*EXERCISE:* Report all lines of the records that contain "built".

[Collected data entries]

+++

Section Answer.
Context (sign : Z -> result buffer) (verify : Z -> buffer -> bool) (msg : IClosingSignedMessage)
        (c : CloseState).
Context (Hcl : closable c) (Hpay : payable c)
        (Hver : verify (cl_feeSatoshis msg) (cl_signature msg) = true).

Lemma handle_negotiates :
  handleClosingSigned sign (Some verify) msg c =
  negotiate sign (Some verify) msg (received (cl_feeSatoshis msg) c).
Proof.
  destruct Hcl as [Hs [Hh Hb] Ht _ _ _ _]. unfold handleClosingSigned. rewrite Hs, Hh, Hb. cbn [negb].
  change (taproot _) with (taproot c). by rewrite Ht.
Qed.

Lemma looked_relays fee' :
  minRelayClosingFee c <= fee' <= closingFeePayerBalanceSat c ->
  closingFeeRelays fee' (looked (cl_feeSatoshis msg) c) = true.
Proof.
  intros H. destruct (looked_spec (cl_feeSatoshis msg) c) as (_ & _ & Ht & _).
  rewrite (relays_terms _ c _ Ht). by apply payer_relays.
Qed.

(** The peer accepts what we offered. *)
Lemma answer_agreed :
  k_lastProposedClosingFeeSat c = Some (cl_feeSatoshis msg) ->
  minRelayClosingFee c <= cl_feeSatoshis msg <= closingFeePayerBalanceSat c ->
  handleClosingSigned sign (Some verify) msg c =
  (set_chan_state CLOSED (looked (cl_feeSatoshis msg) c), Ok [closed_action (looked (cl_feeSatoshis msg) c)]).
Proof.
  intros Hl Hf. rewrite handle_negotiates. unfold negotiate. fold (looked (cl_feeSatoshis msg) c).
  cbn [peerSigValid]. rewrite Hver. cbn [negb].
  destruct (looked_spec (cl_feeSatoshis msg) c) as (_ & _ & _ & El & _). rewrite El.
  rewrite bool_decide_eq_true_2 by done. by rewrite looked_relays.
Qed.

Context (Hnew : k_lastProposedClosingFeeSat c <> Some (cl_feeSatoshis msg)).

Lemma negotiate_new :
  handleClosingSigned sign (Some verify) msg c =
  let d := looked (cl_feeSatoshis msg) c in
  let fee := cl_feeSatoshis msg in
  if (range_lo c <=? fee) && (fee <=? range_hi c) then
    match sign fee with
    | Err e => (d, Err e)
    | Ok sig =>
        let d := set_chan_state CLOSED (set_lastProposedClosingFeeSat (Some fee) d) in
        (d, Ok [SEND (signed_message fee sig None d); closed_action d])
    end
  else counter_propose sign fee d.
Proof.
  rewrite handle_negotiates. unfold negotiate. fold (looked (cl_feeSatoshis msg) c).
  cbn [peerSigValid]. rewrite Hver. cbn [negb].
  destruct (looked_spec (cl_feeSatoshis msg) c) as (Elo & Ehi & _ & El & _). rewrite El.
  rewrite bool_decide_eq_false_2 by done. cbn [andb]. unfold in_range. rewrite Elo, Ehi. cbn [from_option]. unfold id.
  destruct (_ <=? cl_feeSatoshis msg) eqn:E1, (cl_feeSatoshis msg <=? _) eqn:E2; cbn [andb]; try done.
  apply Z.leb_le in E1, E2. rewrite looked_relays; [done|].
  destruct Hpay. unfold range_lo in *. lia.
Qed.

Lemma counter_goes_out :
  handleClosingSigned sign (Some verify) msg c =
  counter_propose sign (cl_feeSatoshis msg) (looked (cl_feeSatoshis msg) c) ->
  forall sig, let q := clamp (range_lo c) (range_hi c) (Z.quot (our_last c + cl_feeSatoshis msg) 2) in
  sign q = Ok sig ->
  handleClosingSigned sign (Some verify) msg c =
  (set_lastProposedClosingFeeSat (Some q) (looked (cl_feeSatoshis msg) c),
   Ok [SEND (signed_message q sig None (looked (cl_feeSatoshis msg) c))]).
Proof.
  intros H sig q Hs. rewrite H. unfold counter_propose. rewrite counter_clamped by done. fold q.
  rewrite looked_relays; [by rewrite Hs|].
  destruct Hpay. unfold q, clamp, range_lo in *. lia.
Qed.

End Answer.

(** ** One delivery *)

(** What it takes to build does not depend on the fee. *)
Lemma builds_fee `{L : BitcoinLib} fee fee' c b :
  buildClosingTxAndScript fee false c = Ok b ->
  exists b', buildClosingTxAndScript fee' false c = Ok b'.
Proof.
  unfold buildClosingTxAndScript, with_funding_script.
  destruct (s_fundingTxid _), (k_localShutdownScript _), (s_remoteShutdownScript _), (s_remoteBasepoints _);
    try done. cbn [deref mbind result_bind]. destruct (createFundingScript _ _); [|done].
  intros _. by eexists.
Qed.

Lemma rate_fields r c :
  k_closingFeeMin (applyClosingFeerate r c) = k_closingFeeMin c /\
  k_closingFeeMax (applyClosingFeerate r c) = k_closingFeeMax c /\
  k_lastProposedClosingFeeSat (applyClosingFeerate r c) = k_lastProposedClosingFeeSat c /\
  k_state (applyClosingFeerate r c) = k_state c /\
  (gates_open c -> gates_open (applyClosingFeerate r c)).
Proof. unfold applyClosingFeerate, setClosingFeeratePerKw. repeat case_match; done. Qed.

Lemma terms_closable c d :
  terms d = terms c -> k_state d = NEGOTIATING_CLOSING -> gates_open d -> closable c -> closable d.
Proof.
  intros Ht Hs Hg []. constructor; try done.
  - unfold closing_state. by rewrite Hs.
  - rewrite <- cb_legacy0. unfold terms, taproot in *. congruence.
  - unfold terms in Ht. congruence.
  - unfold terms, local_sat in *. congruence.
  - unfold terms, remote_sat in *. congruence.
  - unfold terms, local_sat, remote_sat in *. congruence.
Qed.

Section Delivery.
Context `{L : BitcoinLib}.
Context (toDer : buffer -> buffer)
        (verifyCommitmentSig : Transaction -> buffer -> buffer -> buffer -> Z -> bool).

(** A node that negotiates in the range [lo] to [hi], and its next midpoint is with [last]. *)
Record haggler (o : CloseState) (n : ClosingNode) (lo hi last : Z) : Prop := {
  hg_terms : terms (n_state n) = terms o;
  hg_closable : closable (n_chan n);
  hg_lo : range_lo (n_chan n) = lo;
  hg_hi : range_hi (n_chan n) = hi;
  hg_payable : payable (n_chan n);
  hg_last : our_last (n_chan n) = last;
  hg_signs : signs_for verifyCommitmentSig (n_sign n) (funding_key o)
}.

(** The message carries the node's signature over the transaction with its fee. *)
Definition signed_by (n : ClosingNode) (o : CloseState) (msg : IClosingSignedMessage) : Prop :=
  exists built, buildClosingTxAndScript (cl_feeSatoshis msg) false o = Ok built /\
    cl_signature msg = sign_built (n_sign n) built.

(** The node is closed on the transaction with this fee. *)
Definition closed_on (n : ClosingNode) (o : CloseState) (fee : Z) : Prop :=
  k_state (n_state n) = CLOSED /\
  exists tx built, n_tx n = Some tx /\ buildClosingTxAndScript fee false o = Ok built /\
    sc_tx tx = bc_tx built.

Context (oT oF : CloseState) (T F : ClosingNode) (lo hi last : Z) (msg : IClosingSignedMessage).
Context (Hm : close_mirror oF oT) (HT : haggler oT T lo hi last)
        (HF : signs_for verifyCommitmentSig (n_sign F) (funding_key oF)) (Hs : signed_by F oF msg).

Local Abbreviation c := (n_chan T).
Local Abbreviation fee := (cl_feeSatoshis msg).

Lemma chan_terms : terms c = terms oT.
Proof. unfold n_chan. rewrite rate_terms. apply (hg_terms _ _ _ _ _ HT). Qed.

Lemma peer_covers : exists built, buildClosingTxAndScript fee false oT = Ok built /\
  covers verifyCommitmentSig (cl_signature msg) built = true.
Proof.
  destruct Hs as (b & Hb & ->). destruct (legacy_covers _ _ _ _ _ _ Hm HF Hb) as (b' & Hb' & _ & Hc).
  by exists b'.
Qed.

Lemma peer_verifies d : terms d = terms oT ->
  exists built, buildClosingTxAndScript fee false oT = Ok built /\
    verifyPeerClosingSig verifyCommitmentSig d fee (cl_signature msg) = true /\
    forall sign, buildSignedMutualCloseTx toDer sign verifyCommitmentSig fee (cl_signature msg) d =
      Some (with_witness toDer sign (cl_signature msg) built).
Proof.
  intros Hd. destruct peer_covers as (b & Hb & Hc). exists b. split; [done|].
  unfold verifyPeerClosingSig, buildSignedMutualCloseTx, buildVerifiedLegacyCloseTx.
  rewrite !(build_terms d oT) by done. rewrite Hb. cbn [mbind result_bind]. by rewrite Hc.
Qed.

Lemma builds_all fee' : exists built, buildClosingTxAndScript fee' false oT = Ok built.
Proof.
  destruct peer_covers as (b & Hb & _). by apply (builds_fee _ _ _ _ Hb).
Qed.

Lemma signs_all fee' : exists built, buildClosingTxAndScript fee' false oT = Ok built /\
  signClosingTx (n_sign T) c fee' = Ok (sign_built (n_sign T) built).
Proof.
  destruct (builds_all fee') as [b Hb]. exists b. split; [done|]. unfold signClosingTx.
  rewrite (build_terms c oT) by apply chan_terms. by rewrite Hb.
Qed.

(** Our own offer comes back: agreed. *)
Lemma receive_agreed :
  k_lastProposedClosingFeeSat c = Some fee -> lo <= fee <= hi ->
  exists T', node_receive toDer verifyCommitmentSig msg T = Ok (T', None) /\ closed_on T' oT fee.
Proof.
  intros Hl Hf. destruct HT. unfold node_receive, handleClosingSignedMsg. fold (n_chan T).
  destruct (peer_verifies c chan_terms) as (b & Hb & Hv & _).
  rewrite (answer_agreed _ _ _ _ hg_closable0 Hv Hl).
  2: { destruct hg_payable0. unfold range_lo in *. lia. }
  cbn [existsb is_closed_action closed_action orb].
  destruct (peer_verifies (set_chan_state CLOSED (looked fee c))) as (b' & Hb' & _ & Hw).
  { destruct (looked_spec fee c) as (_ & _ & E & _). rewrite <- chan_terms. exact E. }
  rewrite (Hw (n_sign T)). cbn [mo_actions mbind result_bind mo_state mo_broadcast].
  eexists. split.
  - unfold broadcast_actions. destruct (k_externalClose _); reflexivity.
  - split; [done|]. eexists _, b'. by repeat split.
Qed.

+++

*SOLVED PROBLEM:*
  exists built, buildClosingTxAndScript (cl_feeSatoshis msg) false o = Ok built /\
    cl_signature msg = sign_built (n_sign n) built.
  exists tx built, n_tx n = Some tx /\ buildClosingTxAndScript fee false o = Ok built /\
    sc_tx tx = bc_tx built.
Lemma peer_covers : exists built, buildClosingTxAndScript fee false oT = Ok built /\
  covers verifyCommitmentSig (cl_signature msg) built = true.
  exists built, buildClosingTxAndScript fee false oT = Ok built /\
      Some (with_witness toDer sign (cl_signature msg) built).
Lemma builds_all fee' : exists built, buildClosingTxAndScript fee' false oT = Ok built.
Lemma signs_all fee' : exists built, buildClosingTxAndScript fee' false oT = Ok built /\
  signClosingTx (n_sign T) c fee' = Ok (sign_built (n_sign T) built).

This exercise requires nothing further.